**TRY IT:** Produce as output only the lines below starting at the line with "What the two" and continuing through the line with "From stdpp Require", each one exactly as written.

**DATASET RECORDS:**
=== Begin Enclosure ===
(* ===== verification/Config.v ===== *)
(** * The configuration of an instance (internal/config)

    What the two files may say: the sections that name integrations are prepared,
    references to the secrets file are resolved, and the rest is checked before
    anything starts.  Reading the files is the library's. *)
From Stdlib Require Import ZArith Lia Ascii String.
From stdpp Require Import base sorting sets strings numbers list.
From S2P Require Import Prelude Go Entity Conflict AuditTrail Schema Json Logic Interleave Validation Kinds MaintStore Sweep TokenStore Fixtures Queue Crypto Password Otp Secrets Sessions Auth.
From S2P Require Import Like OtpSpec SessionSpec Integrations Notify Processors.
Open Scope Z_scope.

(** ** environment.go *)

Definition ProdEnvironment : string := "prod".
Definition DevEnvironment : string := "dev".
Definition LocalEnvironment : string := "local".
Definition PerformanceTestEnvironment : string := "performance_test".
Definition IsProd (e : string) : bool := String.eqb e ProdEnvironment.
Definition IsLocal (e : string) : bool := String.eqb e LocalEnvironment.
Definition IsPerformanceTest (e : string) : bool := String.eqb e PerformanceTestEnvironment.
Definition IsDev (e : string) : bool := String.eqb e DevEnvironment || IsLocal e || IsPerformanceTest e.
(** The value a context carries: none, one of another type, or an environment. *)
Definition EnvFromContext (val : option (option string)) : string :=
  match val with
  | Some (Some env) => env
  | _ => ProdEnvironment
  end.

(** ** The sections that are read here *)

Record ServerTimeouts := mkTimeouts { to_ReadHeader : Duration; to_Read : Duration; to_Write : Duration; to_Idle : Duration }.
Definition defaultReadHeaderTimeout : Duration := 10 * Second.
Definition defaultReadTimeout : Duration := 30 * Second.
Definition defaultWriteTimeout : Duration := 30 * Second.
Definition defaultIdleTimeout : Duration := 75 * Second.
Definition TimeoutsOrDefault (t : ServerTimeouts) : ServerTimeouts :=
  mkTimeouts (OrDefaultDuration (to_ReadHeader t) defaultReadHeaderTimeout) (OrDefaultDuration (to_Read t) defaultReadTimeout)
    (OrDefaultDuration (to_Write t) defaultWriteTimeout) (OrDefaultDuration (to_Idle t) defaultIdleTimeout).
Definition InfraServerTimeouts (t : ServerTimeouts) : ServerTimeouts :=
  mkTimeouts (OrDefaultDuration (to_ReadHeader t) defaultReadHeaderTimeout) (OrDefaultDuration (to_Read t) defaultReadTimeout)
    (OrDefaultDuration (to_Write t) 0) (OrDefaultDuration (to_Idle t) defaultIdleTimeout).
Definition defaultDrainTimeout : Duration := 6 * Second.
Definition DrainTimeoutOrDefault (drainTimeout : Duration) : Duration := if drainTimeout <=? 0 then defaultDrainTimeout else drainTimeout.
Definition DefaultDanceStateTTL : Duration := 10 * Minute.
Definition DanceStateTTL (oauthDanceStateTTL : Duration) : Duration := if oauthDanceStateTTL <=? 0 then DefaultDanceStateTTL else oauthDanceStateTTL.
Definition defaultUserEmailFetchTick : Duration := Second.
Definition UserEmailFetchTickOrDefault (fetchTick userEmailFetchTick : Duration) : Duration :=
  if 0 <? userEmailFetchTick then userEmailFetchTick
  else if (0 <? fetchTick) && (fetchTick <? defaultUserEmailFetchTick) then fetchTick
  else defaultUserEmailFetchTick.

Record S2S := mkS2S { s2_Secret : string; s2_AvailableAPI : list string }.
Record TracerConfig := mkTracer { tc_Enabled : bool; tc_CollectorHost : string; tc_CollectorPort : Z }.
Record AppConfig := mkAppConfig {
  ac_FrontendURL : string; ac_OAuthCallbackPath : string; ac_OAuthCookiePath : string;
  ac_Environment : string; ac_JWTIssuer : string; ac_Tracer : TracerConfig; ac_ValkeyAddress : string;
  ac_OauthUseStub : bool; ac_Providers : list (string * LoginProvider);
  ac_PrivateKey : string; ac_JWT : JWTConfig;
  ac_NotifyUseStub : bool; ac_Transports : list (string * ManagedEntry);
  ac_TaskProcessor : ProcessorsConfig; ac_LicenseURL : string; ac_LicenseToken : string;
  ac_BootstrapPassword : string; ac_S2S : list (string * S2S) }.
#[export] Instance eta_AppConfig : Eta AppConfig := fun c =>
  mkAppConfig (ac_FrontendURL c) (ac_OAuthCallbackPath c) (ac_OAuthCookiePath c) (ac_Environment c) (ac_JWTIssuer c) (ac_Tracer c)
    (ac_ValkeyAddress c) (ac_OauthUseStub c) (ac_Providers c) (ac_PrivateKey c) (ac_JWT c) (ac_NotifyUseStub c) (ac_Transports c)
    (ac_TaskProcessor c) (ac_LicenseURL c) (ac_LicenseToken c) (ac_BootstrapPassword c) (ac_S2S c).

Definition License_Enabled (c : AppConfig) : bool := negb (String.eqb (ac_LicenseURL c) "") && negb (String.eqb (ac_LicenseToken c) "").
Definition OAuthDanceEnabled (c : AppConfig) : bool :=
  negb (String.eqb (ac_FrontendURL c) "") && negb (String.eqb (ac_OAuthCallbackPath c) "") && negb (String.eqb (ac_OAuthCookiePath c) "").
Definition DevLoginEnabled (c : AppConfig) : bool := IsDev (ac_Environment c) && ac_OauthUseStub c.

(** ** app_secrets.go *)

(** [^<secret:(.+)>$], as what its group matches. *)
Definition secret_ref (s : string) : option string :=
  let text := bytes s in
  let inner := drop (length (bytes "<secret:")) text in
  let key := take (length inner - 1) inner in
  if has_prefix text (bytes "<secret:") && bool_decide (drop (length inner - 1) inner = bytes ">") && negb (Nat.eqb (length key) 0) &&
     forallb (fun c => negb (N.eqb (N_of_ascii c) 10)) key
  then Some (string_of_list_ascii key) else None.
Definition secretStore : Type := list (string * string).
(** What resolving a text leaves, and why it fails. *)
Definition resolveSecret (secrets : secretStore) (s : string) : string + error :=
  match secret_ref s with
  | None => inl s
  | Some key => match go_lookup secrets key with
                | Some secret => inl secret
                | None => inr (EOther ("secret not found: " +:+ key))
                end
  end.
Definition errors_Join (errs : list (option error)) : option error :=
  foldl (fun acc e => match e with
                      | None => acc
                      | Some err => Some (match acc with Some a => EJoin2 a err | None => EJoin1 err end)
                      end) None errs.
=== End Enclosure ===
**TASK SOLUTION:**
    What the two files may say: the sections that name integrations are prepared,
    references to the secrets file are resolved, and the rest is checked before
    anything starts.  Reading the files is the library's. *)
From Stdlib Require Import ZArith Lia Ascii String.
From stdpp Require Import base sorting sets strings numbers list.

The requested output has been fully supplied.